What if California's prison crisis would end - its overcrowding would ease, its spiraling prison costs would settle, and its streets would become much safer for law-abiding citizens - just as soon as Californians realized that their safety cannot be measured in the number of people behind bars?

What if the root cause of the prison crisis California faces is this facile, quantitative approach? As with many things in life, it's not so hard to see how public safety may be more about quality than quantity, and how threats to our public safety may not follow a Normal (or "bell curve") distribution, but a Pareto (or 80-20) distribution.

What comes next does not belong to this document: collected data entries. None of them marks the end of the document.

Definition insert_payment_capture (id : Uuid) (row : PaymentCapture) (t : Tables) : option Tables :=
  let tenant_id := pc_tenant_id row in
  let conflicts other :=
    (pc_tenant_id other =? tenant_id)
    && (bool_decide (pc_idempotency_key_hash other = pc_idempotency_key_hash row)
        || (pc_payment_intent_id other =? pc_payment_intent_id row)
           && bool_decide (pc_provider_reference_hash other = pc_provider_reference_hash row)) in
  if negb (is_some (payment_captures t !! id)) && negb (any_row conflicts (payment_captures t))
     && references Datatypes.id (projects t) tenant_id (pc_project_id row)
     && references wa_tenant_id (wallets t) tenant_id (Some (pc_wallet_id row))
     && references po_tenant_id (payment_orders t) tenant_id (Some (pc_order_id row))
     && references pi_tenant_id (payment_intents t) tenant_id (Some (pc_payment_intent_id row))
     && references cg_tenant_id (credit_grants t) tenant_id (pc_credit_grant_id row)
     && references le_tenant_id (ledger_entries t) tenant_id (pc_ledger_entry_id row)
     && currency_code (pc_currency row) && (0 <? pc_amount row)
     && bool_decide (pc_status row ∈ ["captured"; "replayed"; "refused"])
     && not_blank (pc_provider_reference_hash row) && not_blank (pc_provider_reference_redacted row)
     && not_blank (pc_idempotency_key_hash row)
  then Some (with_payment_captures t (<[id := row]> (payment_captures t)))
  else None.

Definition insert_payment_refund (id : Uuid) (row : PaymentRefund) (t : Tables) : option Tables :=
  let tenant_id := pr_tenant_id row in
  let conflicts other :=
    (pr_tenant_id other =? tenant_id)
    && bool_decide (pr_idempotency_key_hash other = pr_idempotency_key_hash row) in
  if negb (is_some (payment_refunds t !! id)) && negb (any_row conflicts (payment_refunds t))
     && references Datatypes.id (projects t) tenant_id (pr_project_id row)
     && references wa_tenant_id (wallets t) tenant_id (Some (pr_wallet_id row))
     && references po_tenant_id (payment_orders t) tenant_id (Some (pr_order_id row))
     && references pc_tenant_id (payment_captures t) tenant_id (Some (pr_payment_capture_id row))
     && references cg_tenant_id (credit_grants t) tenant_id (pr_credit_grant_id row)
     && references le_tenant_id (ledger_entries t) tenant_id (pr_ledger_entry_id row)
     && references le_tenant_id (ledger_entries t) tenant_id (pr_reversal_ledger_entry_id row)
     && currency_code (pr_currency row) && (0 <? pr_amount row)
     && bool_decide (pr_status row ∈ ["refunded"; "replayed"; "refused"])
     && not_blank (pr_reason row) && not_blank (pr_idempotency_key_hash row)
  then Some (with_payment_refunds t (<[id := row]> (payment_refunds t)))
  else None.

Definition insert_payment_reconciliation (id : Uuid) (row : PaymentReconciliation) (t : Tables) : option Tables :=
  let tenant_id := pn_tenant_id row in
  if negb (is_some (payment_reconciliations t !! id))
     && references Datatypes.id (projects t) tenant_id (pn_project_id row)
     && references wa_tenant_id (wallets t) tenant_id (Some (pn_wallet_id row))
     && references po_tenant_id (payment_orders t) tenant_id (Some (pn_order_id row))
     && references pc_tenant_id (payment_captures t) tenant_id (pn_payment_capture_id row)
     && references Datatypes.id (invoices t) tenant_id (pn_invoice_id row)
     && references le_tenant_id (ledger_entries t) tenant_id (pn_ledger_entry_id row)
     && references pr_tenant_id (payment_refunds t) tenant_id (pn_refund_id row)
     && currency_code (pn_currency row) && bool_decide (pn_status row ∈ ["matched"; "mismatch"; "refused"])
  then Some (with_payment_reconciliations t (<[id := row]> (payment_reconciliations t)))
  else None.

Definition insert_credit_grant (id : Uuid) (row : CreditGrant) (t : Tables) : option Tables :=
  if negb (is_some (credit_grants t !! id))
     && references wa_tenant_id (wallets t) (cg_tenant_id row) (Some (cg_wallet_id row))
     && (0 <? cg_amount row) && (0 <=? cg_remaining_amount row) && (cg_remaining_amount row <=? cg_amount row)
     && currency_code (cg_currency row) && not_blank (cg_source row)
     && match cg_valid_until row with Some until => cg_valid_from row <? until | None => true end
     && bool_decide (cg_status row ∈ ["active"; "consumed"; "expired"; "voided"])
  then Some (with_credit_grants t (<[id := row]> (credit_grants t)))
  else None.

Definition same_ledger_key (tenant_id : Uuid) (key : string) (row : LedgerEntry) : bool :=
  (le_tenant_id row =? tenant_id) && bool_decide (le_idempotency_key row = key).

Definition insert_ledger_entry (id : Uuid) (row : LedgerEntry) (t : Tables) : option Tables :=
  let tenant_id := le_tenant_id row in
  if negb (is_some (ledger_entries t !! id))
     && negb (any_row (same_ledger_key tenant_id (le_idempotency_key row)) (ledger_entries t))
     && references Datatypes.id (projects t) tenant_id (le_project_id row)
     && references wa_tenant_id (wallets t) tenant_id (le_wallet_id row)
     && references le_tenant_id (ledger_entries t) tenant_id (le_related_ledger_entry_id row)
     && not_blank (le_idempotency_key row)
     && bool_decide (le_entry_type row ∈ ["reserve"; "settle"; "refund"; "adjust"; "expire"; "credit_grant";
                                            "credit_expire"])
     && negb (le_amount row =? 0) && currency_code (le_currency row)
     && bool_decide (le_status row ∈ ["pending"; "confirmed"; "reversed"])
     && (negb (bool_decide (le_entry_type row = "refund")) || is_some (le_related_ledger_entry_id row))
  then Some (with_ledger_rows t (<[id := row]> (ledger_entries t)))
  else None.

(** ** The balance of a wallet

    [PRE_AUTHORIZE_WALLET_BALANCE_SQL] of apps/gateway/src/db.rs, for the wallet
    that it selects. *)

Definition sum_rows {R : Type} (value : R → Z) (rows : gmap Uuid R) : Z :=
  map_fold (λ _ row acc, value row + acc) 0 rows.

Definition grant_counts (tenant_id wallet_id : Uuid) (currency : string) (now : Z) (row : CreditGrant) : bool :=
  (cg_wallet_id row =? wallet_id) && bool_decide (cg_currency row = currency) && (cg_tenant_id row =? tenant_id)
  && bool_decide (cg_status row = "active") && (cg_valid_from row <=? now)
  && match cg_valid_until row with None => true | Some valid_until => now <? valid_until end.

Definition entry_counts (tenant_id : Uuid) (project_id : option Uuid) (wallet_id : Uuid) (currency : string)
    (row : LedgerEntry) : bool :=
  bool_decide (le_currency row = currency)
  && (bool_decide (le_wallet_id row = Some wallet_id)
      || negb (is_some (le_wallet_id row)) && is_some project_id && bool_decide (le_project_id row = project_id))
  && (le_tenant_id row =? tenant_id) && bool_decide (le_status row ∈ ["pending"; "confirmed"]).

Definition available_balance (tenant_id : Uuid) (project_id : option Uuid) (wallet_id : Uuid) (wallet : Wallet) (now : Z)
    (t : Tables) : Z :=
  sum_rows (λ row,
      if grant_counts tenant_id wallet_id (wa_currency wallet) now row then cg_remaining_amount row else 0)
    (credit_grants t)
  + sum_rows (λ row,
      if entry_counts tenant_id project_id wallet_id (wa_currency wallet) row then le_amount row else 0)
    (ledger_entries t)
  - wa_balance_floor wallet.

(** The wallet it selects: of the project before one of the tenant, then the
    oldest, then the least id. *)
Definition wallet_eligible (tenant_id : Uuid) (project_id : option Uuid) (currency : string) (row : Wallet) : bool :=
  (wa_tenant_id row =? tenant_id)
  && (is_some project_id && bool_decide (wa_project_id row = project_id) || negb (is_some (wa_project_id row)))
  && bool_decide (wa_currency row = currency) && bool_decide (wa_status row = "active") && negb (wa_deleted row).

Definition wallet_leb (a b : Uuid * Wallet) : bool :=
  let rank (row : Uuid * Wallet) := if is_some (wa_project_id row.2) then 0 else 1 in
  (rank a <? rank b)
  || (rank a =? rank b)
     && ((wa_created_at a.2 <? wa_created_at b.2) || (wa_created_at a.2 =? wa_created_at b.2) && (a.1 <=? b.1)).

Definition PRE_AUTHORIZE_WALLET_BALANCE (tenant_id : Uuid) (project_id : option Uuid) (currency : string) (now : Z)
    (t : Tables) : option Z :=
  '(id, wallet) ← head (sort_by wallet_leb (select (wallet_eligible tenant_id project_id currency) (wallets t)));
  Some (available_balance tenant_id project_id id wallet now t).
(* ===== verification/PaymentExecution.v ===== *)
(** The payment webhook of apps/control-plane/src/admin.rs: the request that is
    read from a normalized event, the event row, and the bounded executor that
    captures a payment in one transaction and reverses one statement by
    statement. The JSON of the answers is reduced to the facts it reports. *)

From stdpp Require Import gmap.
From S2P Require Export PaymentTables.

#[local] Open Scope string_scope.
#[local] Open Scope list_scope.
#[local] Open Scope Z_scope.

(** ** Values of a request *)

Definition DEFAULT_TENANT_ID : Uuid := 1.

Definition bad_request {A : Type} (message : string) : result AdminError A := Err (BadRequest message).

Definition non_empty (value field : string) : result AdminError string :=
  if bool_decide (str_trim value = "") then bad_request (field +:+ " must not be empty") else Ok value.

Definition looks_like_secret_value (value : string) : bool :=
  let trimmed := str_trim value in
  starts_with (as_bytes "sk-") (as_bytes trimmed)
  || starts_with (as_bytes "vk_") (as_bytes trimmed) && (16 <? str_len trimmed)%nat
  || starts_with (as_bytes "Bearer ") (as_bytes trimmed)
  || str_contains trimmed "BEGIN PRIVATE KEY".

Definition parse_billing_fixed_decimal (value : string) : result AdminError FixedDecimal :=
  map_err (λ _, BadRequest "billing amount must be a decimal string") (fd_parse value DEFAULT_MONEY_SCALE).

Definition admin_wallet_fixed_money_string (value : string) : result AdminError string :=
  amount ← parse_billing_fixed_decimal value; Ok (fd_to_string amount).

Definition normalize_local_payment_demo_amount (amount : string) : result AdminError string :=
  amount ← admin_wallet_fixed_money_string amount;
  parsed ← parse_billing_fixed_decimal amount;
  if units parsed <=? 0 then bad_request "amount must be positive" else Ok amount.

After all, if the state rounded up and arrested enough lawbreakers (down to the last jaywalker if need be) in the next month to double its prison population, but also released ten John Gardners onto the streets, Californians would probably be less safe even though there would be more people behind bars.  And that is the critical flaw behind the politicians' perennial cry to "get tough" on crime, which is merely a euphemism for locking up more people for longer sentences.

It's time to get smart about crime. It's not smart to sentence a man to life in prison under California's Three Strikes law for shoplifting a pair of socks, but release John Gardner after he served only five years for sexually assaulting a 13 year old girl and was appraised by a psychiatrist as possessing "significant predatory traits toward underage girls."

The politicians who passed the Three Strikes law can pat themselves on the back for "getting tough" on crime, but the result of their policy is simply more people in prison, not necessarily more of the kind of people who belong in prison instead of out on the streets. In fact, the prison overcrowding caused by Three Strikes has created the conditions where an overtaxed system is more likely to let people like John Gardner go. That's how prisons overcrowded with shoplifters and casual marijuana users actually make us less safe.

A comprehensive prison reform that reduces overcrowding by distinguishing between detainees who actually threaten public safety and those who don't might look like this:

1. End The Three Strikes Law - Ironically, the law was enacted after a strong public outrcry in the aftermath of the horrific murder of two girls. It's ironic because John Gardner slipped right through the Three Strikes policies and onto the streets of San Diego where he horrifically murdered two girls. Meanwhile, minor offenders who ostensibly pose no serious threat to our safety spend their entire lives in prison under this law's provisions. Repealing it would drastically ease overcrowding.

2. Tax Cannabis - Legalize, regulate, and tax cannabis. This would ease crowding in prisons by releasing people who commit a victimless crime. Of course driving while under the influence or selling to minors would remain illegal, but there's no need to detain people who casually and peacefully use the drug in the privacy of their own home- the same way people use alcohol or nicotine. Streets might actually become safer because the corner drug-dealer selling marijuana to kids would go out of business overnight.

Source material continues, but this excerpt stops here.